Setelah tiba di istana, Yudhistira bersama Bhima, Arjuna, Nakula, dan Sadewa berjalan dengan hati-hati menuju kearah Dhristarashtra, paman mereka yang buta dan ayah dari para Kurawa. Mereka membawa beban berat di hati, berharap dapat mencari berkat dan memohon pengampunan atas apa yang telah terjadi. Namun, begitu mereka berada di hadapannya, Dhristarashtra tidak mampu menahan amarah dan kesedihan yang membara dalam hatinya. Kekalahan anak-anaknya di medan perang telah menghancurkan jiwanya. Dengan suara yang bergetar, ia meminta Bhima untuk mendekat dan memeluknya. Meski kata-katanya terdengar lembut, ada kemarahan yang tersembunyi di baliknya. Saat Bhima hendak melangkah, Basudewa Krishna segera membisikkan peringatan kepadanya. “Jangan dekati dia,” katanya pelan namun tegas. Krishna lalu menciptakan sebuah patung di hadapan Dhristarashtra, menggantikan Bhima.

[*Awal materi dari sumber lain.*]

(* ===== verification/Json.v ===== *)
(** * JSON values and their canonical form

    [Value] has the constructors of [serde_json::Value] that the sources match
    on; a number is a parameter, read only through its accessors.  An object
    lists its entries in iteration order.  [sort_json_keys] is the
    normalisation of crates/consensus/src/tmr_consensus.rs. *)
From S2P Require Import Prelude RustStr.
From Stdlib Require Import Permutation Sorted.

Section values.
Context {Number : Type}.

#[warnings="-register-all"]
Inductive Value : Type :=
  | JNull
  | JBool (b : bool)
  | JNumber (n : Number)
  | JString (s : string)
  | JArray (l : list Value)
  | JObject (m : list (string * Value)).

(** Induction through the nested lists. *)
Section value_ind.
Context (P : Value -> Prop)
  (Hnull : P JNull) (Hbool : forall b, P (JBool b)) (Hnum : forall n, P (JNumber n))
  (Hstr : forall s, P (JString s))
  (Harr : forall l, Forall P l -> P (JArray l))
  (Hobj : forall m, Forall (fun e => P e.2) m -> P (JObject m)).

Fixpoint Value_nested_ind (v : Value) : P v :=
  match v with
  | JNull => Hnull
  | JBool b => Hbool b
  | JNumber n => Hnum n
  | JString s => Hstr s
  | JArray l => Harr l
      ((fix go l : Forall P l :=
          match l with
          | [] => List.Forall_nil _
          | v :: l => List.Forall_cons _ _ _ (Value_nested_ind v) (go l)
          end) l)
  | JObject m => Hobj m
      ((fix go m : Forall (fun e => P e.2) m :=
          match m with
          | [] => List.Forall_nil _
          | (k, v) :: m => List.Forall_cons _ (k, v) _ (Value_nested_ind v) (go m)
          end) m)
  end.
End value_ind.

(** [BTreeMap::insert] on the sorted list of entries: an equal key is
    replaced in place. *)
Fixpoint btree_insert (k : string) (v : Value) (m : list (string * Value))
    : list (string * Value) :=
  match m with
  | [] => [(k, v)]
  | (k', v') :: m' =>
      if str_ltb k k' then (k, v) :: m
      else if str_ltb k' k then (k', v') :: btree_insert k v m'
      else (k, v) :: m'
  end.

(** [into_iter().collect::<BTreeMap<_, _>>()] *)
Definition btree_collect (m : list (string * Value)) : list (string * Value) :=
  fold_left (fun acc e => btree_insert e.1 e.2 acc) m [].

(** The source sorts the entries of an object and then recurses into the
    values; here the values are normalised as the entries are visited
    ([sort_json_keys_object] is the source's order). *)
Fixpoint sort_json_keys (v : Value) : Value :=
  match v with
  | JObject m => JObject (btree_collect (List.map (fun e => (e.1, sort_json_keys e.2)) m))
  | JArray l => JArray (List.map sort_json_keys l)
  | _ => v
  end.
End values.

(** The same value with its numbers as another type keeps them. *)
Fixpoint map_numbers {A B} (f : A -> B) (v : @Value A) : @Value B :=
  match v with
  | JNull => JNull
  | JBool b => JBool b
  | JNumber n => JNumber (f n)
  | JString s => JString s
  | JArray l => JArray (List.map (map_numbers f) l)
  | JObject m => JObject (List.map (fun e => (e.1, map_numbers f e.2)) m)
  end.
Arguments Value : clear implicits.

Section canonical.
Context {Number : Type}.
Implicit Types (v : Value Number) (m : list (string * Value Number)).

Definition map_values (f : Value Number -> Value Number) (e : string * Value Number) :=
  (e.1, f e.2).
Definition key_lt (e e' : string * Value Number) : Prop := str_ltb e.1 e'.1 = true.

Lemma btree_insert_map f k v m :
  List.map (map_values f) (btree_insert k v m) =
  btree_insert k (f v) (List.map (map_values f) m).
Proof. induction m as [|[k' v'] m IH]; simpl; cases; by rewrite ?IH. Qed.

Lemma btree_collect_map f m :
  List.map (map_values f) (btree_collect m) = btree_collect (List.map (map_values f) m).
Proof.
  unfold btree_collect.
  change (fold_left (fun acc e => btree_insert e.1 e.2 acc) (List.map (map_values f) m) [])
    with (fold_left (fun acc e => btree_insert e.1 e.2 acc) (List.map (map_values f) m)
            (List.map (map_values f) [])).
  generalize (@nil (string * Value Number)).
  induction m as [|[k v] m IH]; intros acc; simpl; [done|].
  by rewrite IH, btree_insert_map.
Qed.

(** The source's order of the two passes. *)
Lemma sort_json_keys_object m :
  sort_json_keys (JObject m) =
  JObject (List.map (map_values sort_json_keys) (btree_collect m)).
Proof. simpl. f_equal. symmetry. apply btree_collect_map. Qed.

Lemma btree_insert_sorted k v m :
  StronglySorted key_lt m -> StronglySorted key_lt (btree_insert k v m).
Proof.
  induction 1 as [|[k' v'] m Hs IH Hf]; simpl; [by repeat constructor|].
  destruct (str_ltb k k') eqn:E1; [|destruct (str_ltb k' k) eqn:E2].
  - constructor; [by constructor|]. constructor; [done|].
    eapply List.Forall_impl; [|exact Hf]. intros [] ?. by eapply str_ltb_trans.
  - constructor; [done|]. clear IH Hs. induction Hf as [|[k2 v2] m Hk Hf IH]; simpl;
      [by constructor|]. cases; by repeat constructor.
  - pose proof (str_ltb_total _ _ E1 E2) as ->. by constructor.
Qed.

Lemma btree_collect_sorted m : StronglySorted key_lt (btree_collect m).
Proof.
  unfold btree_collect. assert (H : StronglySorted key_lt (@nil (string * Value Number)))
    by constructor. revert H. generalize (@nil (string * Value Number)).
  induction m as [|e m IH]; intros acc H; simpl; [done|].
  by apply IH, btree_insert_sorted.
Qed.

(** Inserting a fresh key adds one entry. *)
Lemma btree_insert_perm k v m :
  ~ In k (List.map fst m) -> Permutation (btree_insert k v m) ((k, v) :: m).
Proof.
  induction m as [|[k' v'] m IH]; simpl; intros Hk; [done|].
  destruct (str_ltb k k') eqn:E1; [done|].
  destruct (str_ltb k' k) eqn:E2; [|pose proof (str_ltb_total _ _ E1 E2); naive_solver].
  rewrite IH by naive_solver. apply perm_swap.
Qed.

Lemma btree_collect_perm m :
  List.NoDup (List.map fst m) -> Permutation (btree_collect m) m.
Proof.
  intros Hnd. unfold btree_collect.
  enough (forall acc, List.NoDup (List.map fst (acc ++ m)) ->
    Permutation (fold_left (fun acc e => btree_insert e.1 e.2 acc) m acc) (acc ++ m)) as Hg
    by by rewrite Hg.
  clear Hnd. induction m as [|[k v] m IH]; intros acc Hnd; simpl.
  { by rewrite app_nil_r. }
  assert (Hp : Permutation (btree_insert k v acc ++ m) (acc ++ (k, v) :: m)).
  { rewrite map_app in Hnd. simpl in Hnd. rewrite btree_insert_perm.
    - simpl. by apply Permutation_cons_app.
    - intros ?. apply List.NoDup_remove_2 in Hnd. rewrite List.in_app_iff in Hnd. tauto. }
  rewrite IH; [done|].
  eapply Permutation_NoDup; [|exact Hnd]. by apply Permutation_map.
Qed.

Lemma sorted_perm_unique m m' :
  StronglySorted key_lt m -> StronglySorted key_lt m' -> Permutation m m' -> m = m'.
Proof.
  intros Hs. revert m'. induction Hs as [|e m Hs IH Hf]; intros m' Hs' Hp.
  { by apply Permutation_nil in Hp as ->. }
  destruct Hs' as [|e' m' Hs' Hf']; [by apply Permutation_sym, Permutation_nil in Hp|].
  rewrite List.Forall_forall in Hf, Hf'.
  assert (e = e') as ->.
  { assert (Hin : In e (e' :: m')) by (rewrite <- Hp; by left).
    assert (Hin' : In e' (e :: m)) by (rewrite Hp; by left).
    destruct Hin as [|Hin], Hin' as [|Hin']; try congruence.
    pose proof (str_ltb_trans _ _ _ (Hf _ Hin') (Hf' _ Hin)) as Hc.
    by rewrite str_ltb_irrefl in Hc. }
  f_equal. apply IH; [done|]. by apply Permutation_cons_inv in Hp.
Qed.
End canonical.

(** ** Semantic equality of JSON values

    Two values are equal when they differ only in the order in which objects
    list their entries. *)
Section equivalence.
Context {Number : Type}.
Implicit Types (v : Value Number) (m : list (string * Value Number)).

#[warnings="-register-all"]
Inductive json_equiv : Value Number -> Value Number -> Prop :=
  | je_null : json_equiv JNull JNull
  | je_bool b : json_equiv (JBool b) (JBool b)
  | je_number n : json_equiv (JNumber n) (JNumber n)
  | je_string s : json_equiv (JString s) (JString s)
  | je_array l l' : Forall2 json_equiv l l' -> json_equiv (JArray l) (JArray l')
  | je_object m m1 m' :
      Permutation m m1 ->
      Forall2 (fun e e' => e.1 = e'.1 /\ json_equiv e.2 e'.2) m1 m' ->
      json_equiv (JObject m) (JObject m').

(** Keys are distinct in every object, as in any [serde_json::Map]. *)
Fixpoint json_wf (v : Value Number) : Prop :=
  match v with
  | JArray l => List.fold_right (fun v P => json_wf v /\ P) True l
  | JObject m =>
      List.NoDup (List.map fst m) /\
      List.fold_right (fun e P => json_wf e.2 /\ P) True m
  | _ => True
  end.

Lemma json_wf_array l : json_wf (JArray l) <-> Forall json_wf l.
Proof. induction l; simpl in *; [by split|]. rewrite Forall_cons. tauto. Qed.

Lemma json_wf_object m :
  json_wf (JObject m) <-> List.NoDup (List.map fst m) /\ Forall (fun e => json_wf e.2) m.
Proof.
  simpl. f_equiv. induction m; simpl in *; [by split|]. rewrite Forall_cons. tauto.
Qed.

Lemma map_values_keys f m : List.map fst (List.map (map_values f) m) = List.map fst m.
Proof. by rewrite List.map_map. Qed.

Lemma btree_collect_perm_inv m m' :
  List.NoDup (List.map fst m) -> List.NoDup (List.map fst m') ->
  btree_collect m = btree_collect m' <-> Permutation m m'.
Proof.
  intros Hm Hm'. split; intros H.
  - rewrite <- (btree_collect_perm m), <- (btree_collect_perm m'), H by done. done.
  - apply sorted_perm_unique; try apply btree_collect_sorted.
    by rewrite !btree_collect_perm.
Qed.

Lemma sort_json_keys_equiv v v' :
  json_wf v -> json_wf v' -> json_equiv v v' -> sort_json_keys v = sort_json_keys v'.
Proof.
  revert v'. induction v as [| | | |l IH|m IH] using Value_nested_ind;
    intros v' Hwf Hwf' He; inversion He as [| | | |? l' Hl|? m1 m' Hp Hm]; subst; try done.
  - rewrite json_wf_array in Hwf, Hwf'. simpl. f_equal.
    clear He. induction Hl as [|v w l l' Hv Hl IHl]; simpl; [done|].
    rewrite Forall_cons in IH, Hwf, Hwf'. f_equal; [apply IH|apply IHl]; naive_solver.
  - rewrite json_wf_object in Hwf, Hwf'. destruct Hwf as [Hnd Hwf], Hwf' as [Hnd' Hwf'].
    simpl. f_equal.
    change (btree_collect (List.map (map_values sort_json_keys) m) =
            btree_collect (List.map (map_values sort_json_keys) m')).
    apply btree_collect_perm_inv; rewrite ?map_values_keys; try done.
    rewrite Hp. rewrite Hp in IH, Hwf. clear Hp Hnd Hnd' He.
    assert (List.map (map_values sort_json_keys) m1 = List.map (map_values sort_json_keys) m')
      as ->; [|done].
    induction Hm as [|e e' m1 m' [Hk Hv] Hm IHm]; simpl; [done|].
    rewrite Forall_cons in IH, Hwf, Hwf'. unfold map_values at 1 3. f_equal;
      [rewrite Hk; f_equal; apply IH|apply IHm]; naive_solver.
Qed.

Lemma sort_json_keys_equiv_inv v v' :
  json_wf v -> json_wf v' -> sort_json_keys v = sort_json_keys v' -> json_equiv v v'.
Proof.
  revert v'. induction v as [| | | |l IH|m IH] using Value_nested_ind;
    intros v' Hwf Hwf' He; destruct v' as [| | | |l'|m']; simplify_eq/=; try by constructor.
  - constructor. change (json_wf (JArray l)) in Hwf. change (json_wf (JArray l')) in Hwf'.
    rewrite json_wf_array in Hwf, Hwf'. revert l' He Hwf'.
    induction l as [|v l IHl]; intros [|v' l'] He Hwf'; simplify_eq/=; constructor;
      rewrite Forall_cons in IH, Hwf, Hwf'; naive_solver.
  - change (json_wf (JObject m)) in Hwf. change (json_wf (JObject m')) in Hwf'.
    rewrite json_wf_object in Hwf, Hwf'. destruct Hwf as [Hnd Hwf], Hwf' as [Hnd' Hwf'].
    match goal with H : btree_collect _ = btree_collect _ |- _ => rename H into Hc end.
    change (btree_collect (List.map (map_values sort_json_keys) m) =
            btree_collect (List.map (map_values sort_json_keys) m')) in Hc.
    apply btree_collect_perm_inv in Hc; rewrite ?map_values_keys; try done.
    apply Permutation_sym, Permutation_map_inv in Hc as (m1 & Hm1 & Hp).
    apply (je_object m m1); [done|]. rewrite Hp in IH, Hwf. clear Hp Hnd Hnd'.
    revert m' Hm1 Hwf'. induction m1 as [|[k v] m1 IHm]; intros [|[k' v'] m'] He Hwf';
      simplify_eq/=; constructor; rewrite Forall_cons in IH, Hwf, Hwf'; naive_solver.
Qed.

(** The relation on well-formed values, for setoid rewriting. *)
Definition json_eqv v v' : Prop := json_wf v /\ json_wf v' /\ json_equiv v v'.

Lemma json_eqv_sort v v' :
  json_eqv v v' <->
  json_wf v /\ json_wf v' /\ sort_json_keys v = sort_json_keys v'.
Proof.
  unfold json_eqv. split; intros (?&?&?); split_and!;
    auto using sort_json_keys_equiv, sort_json_keys_equiv_inv.
Qed.

#[export] Instance json_eqv_per : RelationClasses.PER json_eqv.
Proof.
  split.
  - intros v w. rewrite !json_eqv_sort. naive_solver.
  - intros v w u. rewrite !json_eqv_sort. intros (?&?&?) (?&?&?). split_and!; congruence.
Qed.
#[export] Instance sort_json_keys_proper : Proper (json_eqv ==> eq) sort_json_keys.
Proof. intros v w. rewrite json_eqv_sort. naive_solver. Qed.
End equivalence.

(** [Value::get] with a string: [None] unless the value is an object. *)
Definition value_get {Number} (key : string) (v : Value Number) : option (Value Number) :=
  match v with
  | JObject m => snd <$> List.find (fun e => String.eqb e.1 key) m
  | _ => None
  end.
(** serde_json's [Map::insert] with its feature [preserve_order], which the gateway's
    build enables: an equal key is replaced in place, a new one goes to the end. *)
Fixpoint map_insert {Number} (k : string) (v : Value Number) (m : list (string * Value Number))
    : list (string * Value Number) :=
  match m with
  | [] => [(k, v)]
  | (k', v') :: m => if String.eqb k' k then (k', v) :: m else (k', v') :: map_insert k v m
  end.
Definition map_collect {Number} (m : list (string * Value Number)) : list (string * Value Number) :=
  fold_left (fun acc e => map_insert e.1 e.2 acc) m [].
(** [Value::as_str]. *)
Definition as_str {Number} (v : Value Number) : option string :=
  match v with JString s => Some s | _ => None end.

Dhristarashtra menghancurkan patung yang ia kira Bhima (Sumber : Koleksi Pribadi)

Dengan tangan yang gemetar dan penuh dendam, Dhristarashtra meraih bahu patung itu, mengira Bhima berada di hadapannya. Dalam sekejap, ia melepaskan ajian Gumbala Geni, kekuatan mematikan yang ia simpan hanya untuk Bhima. Suara keras terdengar saat patung itu hancur menjadi abu, lenyap dalam hitungan detik. Prabu Dhristarashtra seketika tersadar. Dadanya terasa sesak, dan air mata mulai menggenang di matanya. Penyesalan mendalam menghantam dirinya saat ia menyadari dendam yang membara telah membutakannya. Dengan suara terisak, ia memohon maaf, yakin bahwa Bhima telah tewas di tangannya. Namun, Basudewa Krishna, dengan kelembutan bijaksananya, meletakkan tangan di bahu Dhristarashtra dan berkata, “Tenanglah, Prabu. Bhima masih hidup. Apa yang kau hancurkan hanyalah sebuah patung”. Mendengar hal itu, Dhristarashtra seakan terlahir kembali. Hatinya yang dipenuhi rasa dendam mulai mencair, dan ia bergegas menghampiri Bhima. Dengan penuh keikhlasan, ia memeluk Bhima erat, air mata masih mengalir di wajahnya. “Aku mengampunimu, Bhima,” katanya dengan suara bergetar, “dan aku berharap kau juga bisa memaafkanku.”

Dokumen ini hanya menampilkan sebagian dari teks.